First African President

Near Campo Ma'an National Park. Photo by Christiane Badgley

The town of Campo is located about 80 km (50 miles) south of Kribi, just north of the  border with Equatorial Guinea. On paper, the road from Kribi to Campo is paved — it is, after all, an international highway. Of course what’s printed on the map and the reality on the ground are often two very different things. The road, in fact, is unpaved and in terrible condition.  At the end of the rainy season the drive from Kribi to Campo took longer than three hours. Along the way we encountered several big trucks stuck in the mud, their drivers sitting on the roadside.  They were waiting for the sun to dry the mud enough for the trucks to move again. A wait that could last several days…

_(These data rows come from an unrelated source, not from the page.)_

Lemma find_peaks_complete (x : list Q) (prominence : Q) (p : nat) :
  local_maximum x p → prominence <= peak_prominence x p →
  p ∈ find_peaks x prominence.
Proof.
  intros (l & r & Hl & Hr & Hlen & Hmid & Hflat & Hlt & Hrt) Hprom.
  unfold find_peaks. apply list_elem_of_filter. split.
  { by apply Is_true_true, Qle_bool_iff. }
  apply list_elem_of_fmap. exists (p, l, r). split; [done|].
  apply local_maxima_loop_complete; cbn [fst snd plateau_max]; [|lia|lia].
  assert (Hpl : sample x l == sample x p) by (apply Hflat; lia).
  split; [lia|]. split; [lia|]. split; [lia|]. split; [done|].
  split; [by rewrite Hpl|]. split; [|by rewrite Hpl].
  intros k Hk. rewrite Hpl. by apply Hflat.
Qed.

(** *** The prominence passes compute the topographic prominence *)

Lemma left_min_loop_unfold (x : list Q) (xp : Q) (i : nat) (lm : Q) :
  left_min_loop x xp i lm =
  if Qle_bool (sample x i) xp then
    let lm' := if Qltb (sample x i) lm then sample x i else lm in
    match i with
    | O => lm'
    | S i' => left_min_loop x xp i' lm'
    end
  else lm.
Proof. by destruct i. Qed.

Lemma left_min_loop_spec (x : list Q) (p i : nat) (lm : Q) :
  (i ≤ p)%nat → lm <= sample x p →
  (∀ k, (i < k ≤ p)%nat → sample x k <= sample x p ∧ lm <= sample x k) →
  (lm == sample x p ∨ ∃ k, (i < k ≤ p)%nat ∧ sample x k == lm) →
  let res := left_min_loop x (sample x p) i lm in
  ∃ a, (a ≤ i + 1)%nat ∧
       (a = 0%nat ∨ sample x p < sample x (a - 1)) ∧
       (∀ k, (a ≤ k ≤ p)%nat → sample x k <= sample x p ∧ res <= sample x k) ∧
       (res == sample x p ∨ ∃ k, (a ≤ k ≤ p)%nat ∧ sample x k == res).
Proof.
  revert lm. induction i as [|i IH]; intros lm Hi Hlm Hall Hex;
    rewrite left_min_loop_unfold; cbv zeta.
  - destruct (Qle_bool (sample x 0) (sample x p)) eqn:E.
    + apply Qle_bool_iff in E. exists 0%nat. split; [lia|]. split; [by left|].
      destruct (Qltb (sample x 0) lm) eqn:E2.
      * apply Qltb_lt in E2. split.
        -- intros k Hk. destruct (decide (k = 0%nat)) as [->|Hne]; [split; lra|].
           destruct (Hall k) as [? ?]; [lia|]. split; lra.
        -- right. exists 0%nat. split; [lia|reflexivity].
      * apply Qltb_ge in E2. split.
        -- intros k Hk. destruct (decide (k = 0%nat)) as [->|Hne]; [split; lra|].
           apply Hall. lia.
        -- destruct Hex as [?|(k & ? & ?)]; [by left|]. right. exists k. split; [lia|done].
    + apply Qle_bool_false in E. exists 1%nat. split; [lia|]. split; [by right|].
      split; [intros k Hk; apply Hall; lia|].
      destruct Hex as [?|(k & ? & ?)]; [by left|]. right. exists k. split; [lia|done].
  - destruct (Qle_bool (sample x (S i)) (sample x p)) eqn:E.
    + apply Qle_bool_iff in E.
      set (lm' := if Qltb (sample x (S i)) lm then sample x (S i) else lm).
      assert (Hlm' : lm' <= lm ∧ lm' <= sample x (S i) ∧
                     (lm' == lm ∨ lm' == sample x (S i))).
      { unfold lm'. destruct (Qltb (sample x (S i)) lm) eqn:E2.
        - apply Qltb_lt in E2. repeat split; [lra|lra|by right].
        - apply Qltb_ge in E2. repeat split; [lra|lra|by left]. }
      destruct Hlm' as (H1 & H2 & H3).
      destruct (IH lm') as (a & Ha & Hedge & Hrun & Hmin).
      * lia.
      * lra.
      * intros k Hk. destruct (decide (k = S i)) as [->|Hne]; [split; lra|].
        destruct (Hall k) as [? ?]; [lia|]. split; lra.
      * destruct H3 as [H3|H3].
        -- destruct Hex as [?|(k & ? & ?)]; [left; lra|].
           right. exists k. split; [lia|lra].
        -- right. exists (S i). split; [lia|lra].
      * exists a. split; [lia|]. done.
    + apply Qle_bool_false in E. exists (S (S i)). split; [lia|].
      split; [right; by replace (S (S i) - 1)%nat with (S i) by lia|].
      split; [intros k Hk; apply Hall; lia|].
      destruct Hex as [?|(k & ? & ?)]; [by left|]. right. exists k. split; [lia|done].
Qed.
(** * Pinocchio: the URDF parser and the Jacobian bindings

    A shallow embedding of

    - [src/multibody/parser/urdf.hpp]: the converters from URDF values, the
      axis classifier [extractCartesianAxis], the two overloads of the
      recursive [parseTree], with what it writes to the URDF tree, and the
      two overloads of [buildModel];
    - [bindings/python/algorithm/expose-jacobian.cpp]: the proxies behind
      [jointJacobian], [getJointJacobian] and
      [getJointJacobianTimeVariation].

    Conventions.

    - [double] is a parameter of the development (class [Scalar]).  Two
      instances are given: [float_Scalar], IEEE binary64 as the machine
      computes it, and [R_Scalar], the real numbers, for the statements that
      only hold without rounding.
    - [throw std::invalid_argument(msg)] and a failed [assert] both end the
      call without a Model; they are the two main constructors of
      [exception], kept apart because the first one can be caught.  The
      assertions are armed: the header is read as compiled without NDEBUG.
    - Output on [std::cout] / [std::cerr] (the [verbose] flag, the "Bad axis"
      trace) does not touch the Model and is left out. *)

From Stdlib Require Import Floats.
From Stdlib Require Import String Ascii List Reals Lra Lia RNsatz.
From stdpp Require Import base option list.
Import ListNotations.

Open Scope string_scope.
Open Scope list_scope.

(** [a +:+ b] is [a + b] on [std::string]. *)
Infix "+:+" := String.append (at level 60, right associativity).

(** ** Scalars *)

Class Scalar := {
  double : Type;
  d0 : double;
  d1 : double;
  d2 : double;
  dadd : double -> double -> double;
  dsub : double -> double -> double;
  dmul : double -> double -> double;
  ddiv : double -> double -> double;
  dsqrt : double -> double;
  (** [a == b] on doubles *)
  deqb : double -> double -> bool
}.

#[export] Instance float_Scalar : Scalar := {|
  double := float;
  d0 := 0%float;
  d1 := 1%float;
  d2 := 2%float;
  dadd := PrimFloat.add;
  dsub := PrimFloat.sub;
  dmul := PrimFloat.mul;
  ddiv := PrimFloat.div;
  dsqrt := PrimFloat.sqrt;
  deqb := PrimFloat.eqb
|}.

Definition Reqb (a b : R) : bool := if Req_dec_T a b then true else false.

Definition R_Scalar : Scalar := {|
  double := R;
  d0 := 0%R;
  d1 := 1%R;
  d2 := 2%R;
  dadd := Rplus;
  dsub := Rminus;
  dmul := Rmult;
  ddiv := Rdiv;
  dsqrt := R_sqrt.sqrt;
  deqb := Reqb
|}.

(** ** Failures *)

Inductive exception : Type :=
| invalid_argument (what : string)    (* throw std::invalid_argument(what) *)
| assertion_failure (expr : string)   (* assert(false && expr), assert(expr) *)
| unknown_joint_name (name : string). (* getJointId on a name the model lacks *)

Inductive result (A : Type) : Type :=
| Ok (a : A)
| Throw (e : exception).

Arguments Ok {A} a.
Arguments Throw {A} e.

Definition bind {A B : Type} (c : result A) (k : A -> result B) : result B :=
  match c with
  | Ok a => k a
  | Throw e => Throw e
  end.

Notation "'let!' x ':=' c 'in' k" := (bind c (fun x => k))
  (at level 10, x pattern, c at level 100, k at level 200).

(** A loop [BOOST_FOREACH(x, xs) body(x, state)] that stops at the first
    failure. *)
Fixpoint foreach {A St : Type} (body : A -> St -> result St) (xs : list A) (st : St)
  : result St :=
  match xs with
  | [] => Ok st
  | x :: xs' => let! st' := body x st in foreach body xs' st'
  end.


(** The call ends without a result. *)
Definition fails {A : Type} (c : result A) : Prop := exists e, c = Throw e.

(** [Model::Index], [Model::JointIndex] *)
Abbreviation Index := nat (only parsing).
Abbreviation JointIndex := nat (only parsing).

Section Parser.
Context {Sc : Scalar}.

(** ** Eigen values: 3-vectors, 3x3 matrices, dynamic vectors *)

Record Vector3d : Type := mkVector3d { vx : double; vy : double; vz : double }.

(** Row-major 3x3 matrix. *)
Record Matrix3d : Type := mkMatrix3d { row0 : Vector3d; row1 : Vector3d; row2 : Vector3d }.

(** [Eigen::VectorXd]: a vector whose size is chosen at run time. *)
Definition VectorXd : Type := list double.

Definition Vector3d_Zero : Vector3d := mkVector3d d0 d0 d0.

Definition vadd (a b : Vector3d) : Vector3d :=
  mkVector3d (dadd (vx a) (vx b)) (dadd (vy a) (vy b)) (dadd (vz a) (vz b)).
Definition vsub (a b : Vector3d) : Vector3d :=
  mkVector3d (dsub (vx a) (vx b)) (dsub (vy a) (vy b)) (dsub (vz a) (vz b)).
Definition vscale (k : double) (a : Vector3d) : Vector3d :=
  mkVector3d (dmul k (vx a)) (dmul k (vy a)) (dmul k (vz a)).
Definition vdivs (a : Vector3d) (k : double) : Vector3d :=
  mkVector3d (ddiv (vx a) k) (ddiv (vy a) k) (ddiv (vz a) k).
Definition vdot (a b : Vector3d) : double :=
  dadd (dadd (dmul (vx a) (vx b)) (dmul (vy a) (vy b))) (dmul (vz a) (vz b)).
(** * Bike factory management system: the production resource ledger

    A shallow embedding of the stock-changing handlers of [main.py]
    (station completion, bike assembly, order entry, order fulfilment,
    stock replenishment, user deletion, snapshot loading) together with
    the static tables they read, and the properties of the ledger they
    maintain.

    Python dictionaries with string keys are finite maps ([gmap string _]);
    the two static tables, whose iteration order decides which message is
    shown first, are association lists.  Python integers are [Z].  The
    module-level mutable globals are the fields of one [state] record that
    every handler threads explicitly. *)

From Stdlib Require Import ZArith Lia.
From stdpp Require Import gmap strings list fin_maps.

Local Open Scope string_scope.
Local Open Scope list_scope.
Local Open Scope Z_scope.

(** ** Static tables *)

(** A literal dictionary whose iteration order matters. *)
Fixpoint assoc {A : Type} (k : string) (d : list (string * A)) : option A :=
  match d with
  | [] => None
  | (k', v) :: d' => if decide (k = k') then Some v else assoc k d'
  end.
(** The argument of the last occurrence of the short option [c] (or of the
    long option mapped to it). *)
Fixpoint last_arg (c : Ascii.ascii) (rets : list getopt_ret)
  (cur : option string) : option string :=
  match rets with
  | [] => cur
  | o :: rest => last_arg c rest (if is_short c o then Some (optarg o) else cur)
  end.

Definition out_of_range (p : Z) : Prop := p < 0 \/ 100 < p.

Definition omits_mode (rets : list getopt_ret) : Prop :=
  selected_mode rets None = None.

Definition fixed_without_valid_prob (atol : string -> Z)
  (rets : list getopt_ret) : Prop :=
  selected_mode rets None = Some "fixed"%string /\
  match last_arg "p" rets None with
  | None => True
  | Some arg => out_of_range (atol arg)
  end.

Definition dynamic_with_invalid_max_prob (atol : string -> Z)
  (rets : list getopt_ret) : Prop :=
  selected_mode rets None = Some "dynamic"%string /\
  match last_arg "P" rets None with
  | None => False
  | Some arg => out_of_range (atol arg)
  end.

(** The mode a [--mode] argument stands for, if the loop accepts it. *)
Definition mode_named (arg : string) : option operating_mode :=
  if String.eqb "dynamic" arg then Some MODE_DYNAMIC
  else if String.eqb "fixed" arg then Some MODE_FIXED
  else None.

(** The locals [v] hold what the options seen so far have selected. *)
Definition agrees (atol : string -> Z) (v : cli_vars)
  (m p mp : option string) : Prop :=
  mode v = match m with None => None | Some arg => mode_named arg end /\
  prob v = match p with None => -1 | Some arg => atol arg end /\
  max_prob v =
    match mp with None => DEFAULT_MAX_PROBABILITY | Some arg => atol arg end.

Definition is_stderr (e : event) : Prop := exists msg, e = ev_stderr msg.

(** The process wrote to standard error and touched nothing else: no
    interface lookup, no object file, no hook, no attachment, no map. *)
Definition only_reports (t : list event) : Prop :=
  t <> [] /\ Forall is_stderr t.

End Cli.


(* ===================================================================== *)
(** ** Concrete runs *)

Module Sample.
Import Loader.

(** [--mode dynamic], [--mode fixed], [--prob <arg>], [--min-rate <arg>]. *)
Definition mode_dynamic : getopt_ret := mk_getopt 0 "mode" "dynamic".
Definition mode_fixed : getopt_ret := mk_getopt 0 "mode" "fixed".
Definition prob_arg (arg : string) : getopt_ret :=
  mk_getopt (chr "p") "prob" arg.
Definition min_rate_arg (arg : string) : getopt_ret :=
  mk_getopt (chr "m") "min-rate" arg.

(** An environment in which every start-up step succeeds, except as the
    arguments say: the returns of the two attachments and of the map
    search, the map found at the fixed-mode write, whether that write
    succeeds. *)
Definition startup (ingress egress fd : Z) (m : state_map) (write_ok : bool)
  : startup_io :=
  mk_startup 3 false 0 true true 0 ingress egress fd m write_ok 0.

(** Dynamic-mode locals with the given thresholds and maximum. *)
Definition dynamic (min max maxp : Z) : cli_vars :=
  mk_cli (Some MODE_DYNAMIC) (-1) maxp min max.

(** The linear branch as the design document writes it,
    [floor((pps - min_rate) / (max_rate - min_rate) * max_probability)],
    in exact arithmetic, for a rate [pps] that is a whole number. *)
Definition exact_linear (v : cli_vars) (pps : Z) : Z :=
  ((pps - min_rate v) * max_prob v) / (max_rate v - min_rate v).

(** Does the code publish the exact value at the whole rate [pps]? *)
Definition matches_exact (v : cli_vars) (pps : Z) : bool :=
  match new_prob v (Double.of_Z pps) with
  | Some p => p =? exact_linear v pps
  | None => false
  end.

(** The rates among [from], [from + step], [from + 2 * step], ... ([n] of
    them) at which it does not. *)
Fixpoint mismatches (v : cli_vars) (from step : Z) (n : nat) : list Z :=
  match n with
  | O => []
  | S n' =>
      if matches_exact v from then mismatches v (from + step) step n'
      else from :: mismatches v (from + step) step n'
  end.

For me Campo was a stop on the road to the Campo Ma’an National Park.  To access the park by land, you have to travel another two and a half hours east along what used to be a logging road.  Now it’s more of a path, barely wide enough for a car to pass.  The forest ranger who accompanied us to the park said that on average the road gets used once every two months, just enough to keep the forest from completely reclaiming the land.

At the last settlement before the park entrance, we encountered a Bagyeli man in an Obama t-shirt. “The first African president,” he said.  Obama t-shirts weren’t unusual; I also saw a few cars, buses — even bars — named Obama.  But this t-shirt was special.  It was so worn and so far from any town or city; it really seemed to sum up the symbolic importance of Obama here.  The first African president.

Now with 2010 just around the corner, let’s remember Obama’s declaration:  “Africa doesn’t need strongmen. It needs strong institutions.” He pronounced those words in July while in Ghana. I hope that in this coming year Obama will be more than the symbolic first African president, that he will take actions to show his commitment to the continent and its peoples is real.